WASHINGTON The corporate income tax is a major revenue source for the U.S. government, but it has been shrinking for decades and the three main presidential candidates could not differ more dramatically on what to do about it.
Republican Donald Trump and Democrats Hillary Clinton and Bernie Sanders have starkly contrasting plans, some more detailed than others, for taxing corporations.
The tax paid by companies on their profits accounted for 30 percent of the U.S. federal tax base in the 1950s; last year, it was only 11 percent, Internal Revenue Service data show.
The decline, experts say, has many causes: loopholes that cut corporations’ taxes; a lower corporate tax rate; rising overseas profits that are lightly taxed; and a shift away from incorporation toward partnerships and other business structures that pay no corporate tax.
Despite the dwindling corporate tax base, Trump, the Republicans’ presumptive nominee for the Nov. 8 election, wants to ease the burden on companies by slashing the corporate tax rate to 15 percent from 35 percent. In this regard, he shares the same view as most Republicans.
Trump, a real estate developer, has described his proposals as revenue neutral, saying reduced tax rates would be paid for by eliminating some tax breaks and repatriating corporate cash held overseas.
However, the Tax Policy Center, a centrist tax research group in Washington, said that under Trump’s plan, corporate income tax revenues would fall $1.9 trillion from 2016 to 2026.
A cut on that scale would hugely expand the federal budget deficit, unless severe budget cuts or alternative tax hikes were also made, the center said.
Steven Rosenthal, a Tax Policy Center senior fellow, said Trump’s plan is a standard business-focused approach, but “the drafting is incomplete, so we can’t tell exactly what he’s thinking.”
A Trump campaign spokeswoman pointed to the proposals on the campaign website but declined to comment further.
Republicans generally support corporate income tax cuts because, they say that would help corporations compete globally. In addition, some question the validity of the tax, which they say is passed on to consumers and investors.
“Taxing businesses is the Democrats’ version of manna from heaven: someone else supposedly is paying for the government. But all citizens are hurt through lower growth, higher prices, lower wages,” said Grover Norquist, a Republican tax activist.
“Taxes should be transparent. It should be clear who is paying them. The corporate income tax is designed to hide the tax burden,” said Norquist, president of Americans for Tax Reform, a small-government group that opposes tax increases.
Democrats tend to view the corporate income tax as a fair levy on businesses that benefit from the security, services and infrastructure provided by government. Corporations have been taxed by Washington since 1909.
Clinton, a former secretary of state and the front-runner for the Democratic nomination, has not promised a corporate tax cut.
Like Trump, she has called for closing loopholes that corporations use to avoid taxes. But unlike Trump, her plan would raise corporate tax revenues by $136 billion over 10 years, the Tax Policy Center said.

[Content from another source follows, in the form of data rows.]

Definition renderCompatibility (operations : list generatedOperation) (events : eventInventory) : string :=
  Fprintln ["# Code generated by internal/cmd/openai-gen; DO NOT EDIT."] +:+
  Fprintln ["profile: openai-m1"] +:+
  Fprintln ["sdk:"; Quote (SDK events)] +:+
  Fprintln ["http:"] +:+
  concat_text compatibility_operation operations +:+
  Fprintln ["events:"] +:+
  concat_text compatibility_event (collectEvents events).

(** ** The Go source *)

(** [%#v] of a [[]string]; what is empty here is nil. *)
Definition go_strings (values : list string) : string :=
  match values with
  | [] => "[]string(nil)"
  | _ => "[]string{" +:+ Join (Quote <$> values) ", " +:+ "}"
  end.

Definition source_operation (operation : generatedOperation) : string :=
  "{Method:" +:+ Quote (g_Method operation) +:+ ", Path:" +:+ Quote (g_Path operation) +:+
  ", ID:" +:+ Quote (g_OperationID operation) +:+ ", Capability:" +:+ Quote (g_Capability operation) +:+
  ", RequestMedia:" +:+ go_strings (g_RequestMedia operation) +:+
  ", ResponseMedia:" +:+ go_strings (g_ResponseMedia operation) +:+
  ", SuccessStatus:" +:+ Itoa (g_SuccessStatus operation) +:+ "}," +:+ str1 LF.

Definition source_event (event : generatedEvent) : string :=
  "{Surface:" +:+ Quote (ge_Surface event) +:+ ", Direction:" +:+ Quote (ge_Direction event) +:+
  ", Type:" +:+ Quote (ge_Type event) +:+ "}," +:+ str1 LF.

(** The text [render] passes to [format.Source]; [digest] and [compressed] are
    the hexadecimal digest and the packed copy of the document. *)
Definition render_source (digest compressed : string) (pathCount : nat)
    (operations : list generatedOperation) (inventory : eventInventory) : string :=
  Fprintln ["// Code generated by internal/cmd/openai-gen; DO NOT EDIT."] +:+
  Fprintln ["package profile"] +:+
  Fprintln [] +:+
  "const SpecPathCount = " +:+ Itoa (Z.of_nat pathCount) +:+ str1 LF +:+
  "const SpecOperationCount = " +:+ Itoa (Z.of_nat (length operations)) +:+ str1 LF +:+
  "const SpecSHA256 = " +:+ Quote digest +:+ str1 LF +:+
  "const compressedSpecBase64 = " +:+ Quote compressed +:+ str1 LF +:+ str1 LF +:+
  Fprintln ["var Operations = []Operation{"] +:+
  concat_text source_operation operations +:+
  Fprintln ["}"] +:+
  Fprintln [] +:+
  Fprintln ["var Events = []Event{"] +:+
  concat_text source_event (collectEvents inventory) +:+
  Fprintln ["}"].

Clinton spokesman Jesse Ferguson said the candidate’s proposals “go further to prevent the erosion of the corporate tax base by ensuring corporations pay their fair share.” But the Clinton campaign has yet to release its full plan.
Sanders, a U.S. senator from Vermont challenging Clinton for the Democratic nomination, would make more drastic changes and boost the corporate tax take by $1 trillion in the same decade, mostly by raising taxes on overseas profits, according to the Tax Policy Center.
“Virtually all of the revenue raised by Senator Sanders’ corporate tax plan would come from large, multinational corporations that have shifted their profits offshore to avoid taxes,” said Sanders policy adviser Warren Gunnels.
The question of whether businesses pay their fair share of taxes strikes a chord with Americans on the campaign trail. An April Gallup poll found 67 percent of U.S. adults said corporations do not pay enough tax.
Since the mid-1950s, income tax receipts from individuals have held steady at 40-50 percent of federal revenues, while payroll taxes, deducted from the paychecks of wage-earners, have soared to 34 percent last year from 5-10 percent in the 1950s.
Meanwhile, Congress has steadily reduced the corporate tax rate, now 35 percent. That is down from 46 percent in 1986, and 52 percent in 1956. Over that period, corporations have also carved out various loopholes that let them avoid paying the full rate.
The corporate tax applies only to incorporated businesses, while other business structures have been gaining in popularity. In 2003, the share of U.S. business income generated by incorporated companies fell below the share made by partnerships and other kinds of companies that pay no corporate tax.
Whatever candidates may say on the campaign trail, no changes can occur without agreement by Congress. And despite years of talk about the importance of tax reform, neither President Barack Obama nor lawmakers on Capitol Hill have been able to agree on a reform agenda that many say is needed to boost the economy and bring sanity to a tax code of Byzantine complexity.